Working in America in 2018

For Labor Day, a selection of some of our favorite stories on the American worker in 2018.
A worker at a shipyard.

In many ways, the state of work has stalled in the United States, from stagnating wages to right-to-work legislation. But 2018 has also been a year of growth and change for the American worker, as the country finds new ways to earn and organize: the rise of non-traditional labor organizing groups, a legacy of resistance in prison strikes, and the dawn of driverless tech, among other developments.

On this Labor Day, you don’t need to work—but you can read about it. Here are some recent highlights from our coverage of labor issues.

Can the Alt-Labor Movement Improve Conditions for American Workers?

Since 2012, the Fight for $15 movement has won a series of prominent victories, even as traditional unions in the private sector continue to bleed members. As membership in traditional unions has fallen, “alt-labor” groups have grown dramatically in both number and influence, seeking to fill in the gaps. Pacific Standard sat down with Janice Fine, a professor at Rutgers University, for a primer on the new kind of labor organization aiming to improve workers’ lives.

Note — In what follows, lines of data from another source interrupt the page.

Definition responses_part_text (part : json) : option (string * string) :=
  let ty := str_field "type" part in
  if one_of ty ["output_text"; "text"; "input_text"] then pair "text" <$> str_field "text" part
  else if one_of ty ["refusal"] then pair "refusal" <$> str_field "refusal" part
  else None.

Section ledger.
Context (sha256 : bytes -> bytes).

Definition digest (s : string) : bytes := sha256 (lit s).
Definition set_carrier (key : string) (c : ResponsesHeldCarrier) (l : ResponsesHeldContent) : ResponsesHeldContent :=
  mkLedger (<[key := c]> (carriers l)) (saturated l).

Definition first_carrier (key text : string) (l : ResponsesHeldContent) : N * ResponsesHeldContent :=
  if (MAX_RESPONSES_HELD_CARRIERS <=? size (carriers l))%nat
  then (str_len text, mkLedger (carriers l) true)
  else (str_len text, set_carrier key (mkCarrier (str_len text) text) l).

Definition snapshot_carrier (key text : string) (previous : ResponsesHeldCarrier) (l : ResponsesHeldContent)
    : N * ResponsesHeldContent :=
  if (str_len text =? carrier_bytes previous) && bool_decide (digest text = digest (absorbed previous)) then (0, l)
  else
    match str_get_to (carrier_bytes previous) text with
    | Some prefix =>
        if bool_decide (digest prefix = digest (absorbed previous)) then
          let suffix := str_drop (N.to_nat (carrier_bytes previous)) text in
          (str_len suffix, set_carrier key (mkCarrier (str_len text) (absorbed previous +:+ suffix)) l)
        else (str_len text, set_carrier key (mkCarrier (str_len text) text) l)
    | None => (str_len text, set_carrier key (mkCarrier (str_len text) text) l)
    end.
Lemma no_collision_decided sha256 x y :
  bool_decide (take 16 (sha256 x) = take 16 (sha256 y)) = false -> no_collision sha256 x y.
Proof. intros H%bool_decide_eq_false Heq. by destruct H. Qed.

Lemma plain_uuid : plain_name "4f1c".
Proof. split_and!; [no_byte|no_byte|by intros []|by intros [|]..]. Qed.

(** The same question under two purge generations, and from two callers. *)
Lemma fingerprints_exact_witness :
  let key g scope := chat_key demo_json (demo_request "hi" [("seed", JNumber "1")]) "4f1c" g scope (Some "eu") in
  fingerprint demo_digest (key 255%N (Some "k1")) <> fingerprint demo_digest (key 256%N (Some "k1")) /\
  fingerprint demo_digest (key 0%N (Some "k1")) <> fingerprint demo_digest (key 0%N None).
Proof.
  intros key. assert (request_ok demo_json (demo_request "hi" [("seed", JNumber "1")])) as Hr
    by (apply demo_request_ok; [no_byte|repeat constructor; no_byte]).
  assert (scope_ok (Some "k1")) as Hs by (split; no_byte).
  split; intros H.
  - refine (_ (proj1 (proj1 (fingerprints_exact demo_digest demo_json _ _ "4f1c" "4f1c" 255%N 256%N (Some "k1") (Some "k1") (Some "eu") (Some "eu")
      Hr Hr plain_uuid plain_uuid _ _ Hs Hs _ _ demo_digest_bytes _ _)) H)).
    + intros Hk. by apply (f_equal purge_generation) in Hk.
    + by vm_compute.
    + by vm_compute.
    + no_byte.
    + no_byte.
    + apply no_collision_decided. by vm_compute.
    + apply no_collision_decided. by vm_compute.
  - refine (_ (proj1 (proj1 (fingerprints_exact demo_digest demo_json _ _ "4f1c" "4f1c" 0%N 0%N (Some "k1") None (Some "eu") (Some "eu")
      Hr Hr plain_uuid plain_uuid _ _ Hs I _ _ demo_digest_bytes _ _)) H)).
    + intros Hk. by apply (f_equal scope_value) in Hk.
    + by vm_compute.
    + by vm_compute.
    + no_byte.
    + no_byte.
    + apply no_collision_decided. by vm_compute.
    + apply no_collision_decided. by vm_compute.
Defined.

Lemma key_order_irrelevant_witness :
  from_request demo_json (mkChatRequest "gpt" [demo_message "hi"] None None None
    [("tools", JObject [("b", JNumber "1"); ("a", JNull)]); ("seed", JNumber "1")])
  = from_request demo_json (mkChatRequest "gpt" [demo_message "hi"] None None None
    [("seed", JNumber "1"); ("tools", JObject [("a", JNull); ("b", JNumber "1")])]).
Proof.
  apply key_order_irrelevant.
  - constructor; [|constructor]. constructor; try reflexivity; [constructor|apply equiv_refl].
  - eapply equiv_object with [("tools", JObject [("a", JNull); ("b", JNumber "1")]); ("seed", JNumber "1")];
      [apply (bool_decide_unpack _); by vm_compute| |apply perm_swap].
    constructor; [|constructor; [|constructor]; (split; [reflexivity|apply equiv_refl])]. split; [reflexivity|].
    eapply equiv_object with [("b", JNumber "1"); ("a", JNull)];
      [apply (bool_decide_unpack _); by vm_compute| |apply perm_swap].
    repeat constructor.
Defined.

(** A request that plays an answer inside its own text. *)
Lemma semantic_text_exact_witness :
  semantic_prompt_text (demo_request (String NEWLINE "assistant: no") []) <>
  semantic_prompt_text (mkChatRequest "gpt" [demo_message ""; mkReqMessage Assistant (Some "no") None None None []] None None None []).
Proof.
  intros H. destruct (semantic_prompt_text (demo_request (String NEWLINE "assistant: no") [])) as [t|] eqn:E; [|by vm_compute in E].
  pose proof (proj2 (semantic_text_exact _ _ t) E (eq_sym H)) as Hp. by vm_compute in Hp.
Defined.

(** The name the routing tags ride under is one a request field can have. *)
Lemma routing_tags_name_taken :
  chat_key demo_json (demo_request "hi" [(ROUTING_TAGS, JNumber "1")]) "4f1c" 0 None None
  = chat_key demo_json (demo_request "hi" []) "4f1c" 0 None (Some "1").
Proof. reflexivity. Qed.
(** C29. The verdict on a key, against the documents themselves: with [blocks]
    the budgets of the table that apply to the key and whose exhausted mark is in
    force, the request is refused exactly when there is one, and the refusal
    reports one that outranks all of them; without one, the verdict is that the
    budgets cannot be verified exactly when the gate is unverified and some
    budget applies. *)
Theorem key_verdict_spec cal table now strict auth :
  let g := mkGate (budget_index_build table) now strict in
  let user := user_id (auth_key auth) in
  let applies e := e ∈ entries table /\ budget_applies auth (value e) in
  let blocks e := applies e /\ is_Some (in_force_reason cal g (value e) user) in
  match key_verdict cal g auth with
  | Exceeded r =>
      exists e doc, blocks e /\ in_force_reason cal g (value e) user = Some doc /\
        r = gate_reason cal g (value e) doc /\
        forall e', blocks e' -> outranks (value e) (value e')
  | Unverified => strict = true /\ (exists e, applies e) /\ forall e, ~ blocks e
  | Allow => (strict = false \/ forall e, ~ applies e) /\ forall e, ~ blocks e
  end.
Proof.
  intros g user applies blocks. unfold key_verdict.
  pose proof (verdict_fold cal g user (applicable (gate_index g) auth)) as [Ha Hd].
  assert (forall e, e ∈ applicable (gate_index g) auth <-> applies e) as Hin by (intros e; apply applicable_elem).
  change (user_id (auth_key auth)) with user. set (es := applicable _ _) in *. clearbody es.
  destruct (fold_left _ _ _) as [a [[d r]|]]; simpl in Ha, Hd.
  - destruct Hd as (Hd & Hr & Hmax). exists d, r. split; [split; [by apply Hin|by eexists]|].
    split; [done|]. split; [done|]. intros e [He Hs]. apply Hmax; [by apply Hin|done].
  - assert (forall e, ~ blocks e) as Hno
      by (intros e [He [x Hx]]; rewrite Hd in Hx by (by apply Hin); done).
    assert (a = true <-> exists e, applies e) as Hap.
    { rewrite Ha. split.
      - destruct es as [|e l]; [done|]. intros _. exists e.
        apply (proj1 (Hin e)). by apply list_elem_of_here.
      - intros [e He%Hin] E. rewrite E in He. by apply elem_of_nil in He. }
    change (unverified g) with strict. destruct a; simpl.
    + destruct strict; simpl; [|by split; [left|]].
      split; [done|]. split; [by apply Hap|done].
    + split; [|done]. right. intros e He. destruct Hap as [_ Hap].
      by specialize (Hap (ex_intro _ e He)).
Qed.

A Tale of Two Boeing Factories

Inside the Boeing factory in Everett, Washington.
(Photo: Stephen Brashear/Getty Images)

Boeing workers in Washington State have been unionized for decades; their counterparts in South Carolina recently voted out the union in a landslide. Pacific Standard compared conditions in both workplaces a year after South Carolina’s historic vote. Did keeping the union out help retain jobs in South Carolina, as many had hoped? Or do their Washington counterparts enjoy better work conditions?

Are the Teamsters Trying to Kill Driverless Tech, or Save the Truck Drivers?

The answer: perhaps both. Major pushback over self-driving vehicles has come from union representatives, who have lobbied for more deliberation, fewer changes to the current vehicular regulations, and, ultimately, slower adoption of self-driving vehicles. Their 1.4-million-member union includes 600,000 people whose jobs take place behind a wheel. Here, the Teamsters weigh in.

A Look at the Education Labor Movements Emerging Across the Country

Oklahoma teachers rally at the state capitol on April 2nd, 2018, in Oklahoma City, Oklahoma.
(Photo: J Pat Carter/Getty Images)

The biggest education story of 2018 has been one of mobilized labor. Since late February, thousands of teachers and other school employees have organized strikes and protests in West Virginia, Oklahoma, Kentucky, Colorado, and Arizona—all states that pay teachers at least $7,000 less than the national average salary of $59,660. Here, Pacific Standard breaks down that discontent as it is playing out in each state.

‘Modern Slavery’: The Labor History Behind the New Nationwide Prison Strike

Prisoners across the U.S. are currently striking to protest poor living conditions and exploitative labor practices, which include paying imprisoned workers as little as $1 an hour—a form of what protesters are calling “modern slavery.” A labor historian explains how these demands are tied to a long legacy of involuntary servitude in America, from the Thirteenth Amendment to a burgeoning prisoners’ rights movement.

How to Give American Workers Fair Wages

Two welders and a riveter make ship boilers at the Combustion Engineering Company in Chattanooga, Tennessee, in June of 1942.
(Photo: Alfred T. Palmer/Getty Images)

For the last 40 years, the typical American worker has seen real wages virtually stall. This persistent wage stagnation has puzzled economists and enraged working-class Americans—and it has been cited as a contributing factor in Donald Trump’s surprise victory in 2016. Now, proposals from the Hamilton Project at the Brookings Institution suggest it’s time for labor laws and institutions to change.

Is the Gig Economy Growing or Shrinking?

A new Bureau of Labor Statistics survey shows that the percentage of Americans employed in most types of alternative work arrangements has actually declined since 2005. But that report only tells half the story; the results of the survey run counter to a growing body of recent research that’s actually found evidence suggesting an uptick in this kind of employment.

What Workers Gain at Worker Centers

As traditional unions have hemorrhaged members and power around the country, worker centers have popped up all over to fill the void. When researchers first started tracking worker centers back in 1992, there were only five of them. Today, there are over 260. What does this success mean for the American worker?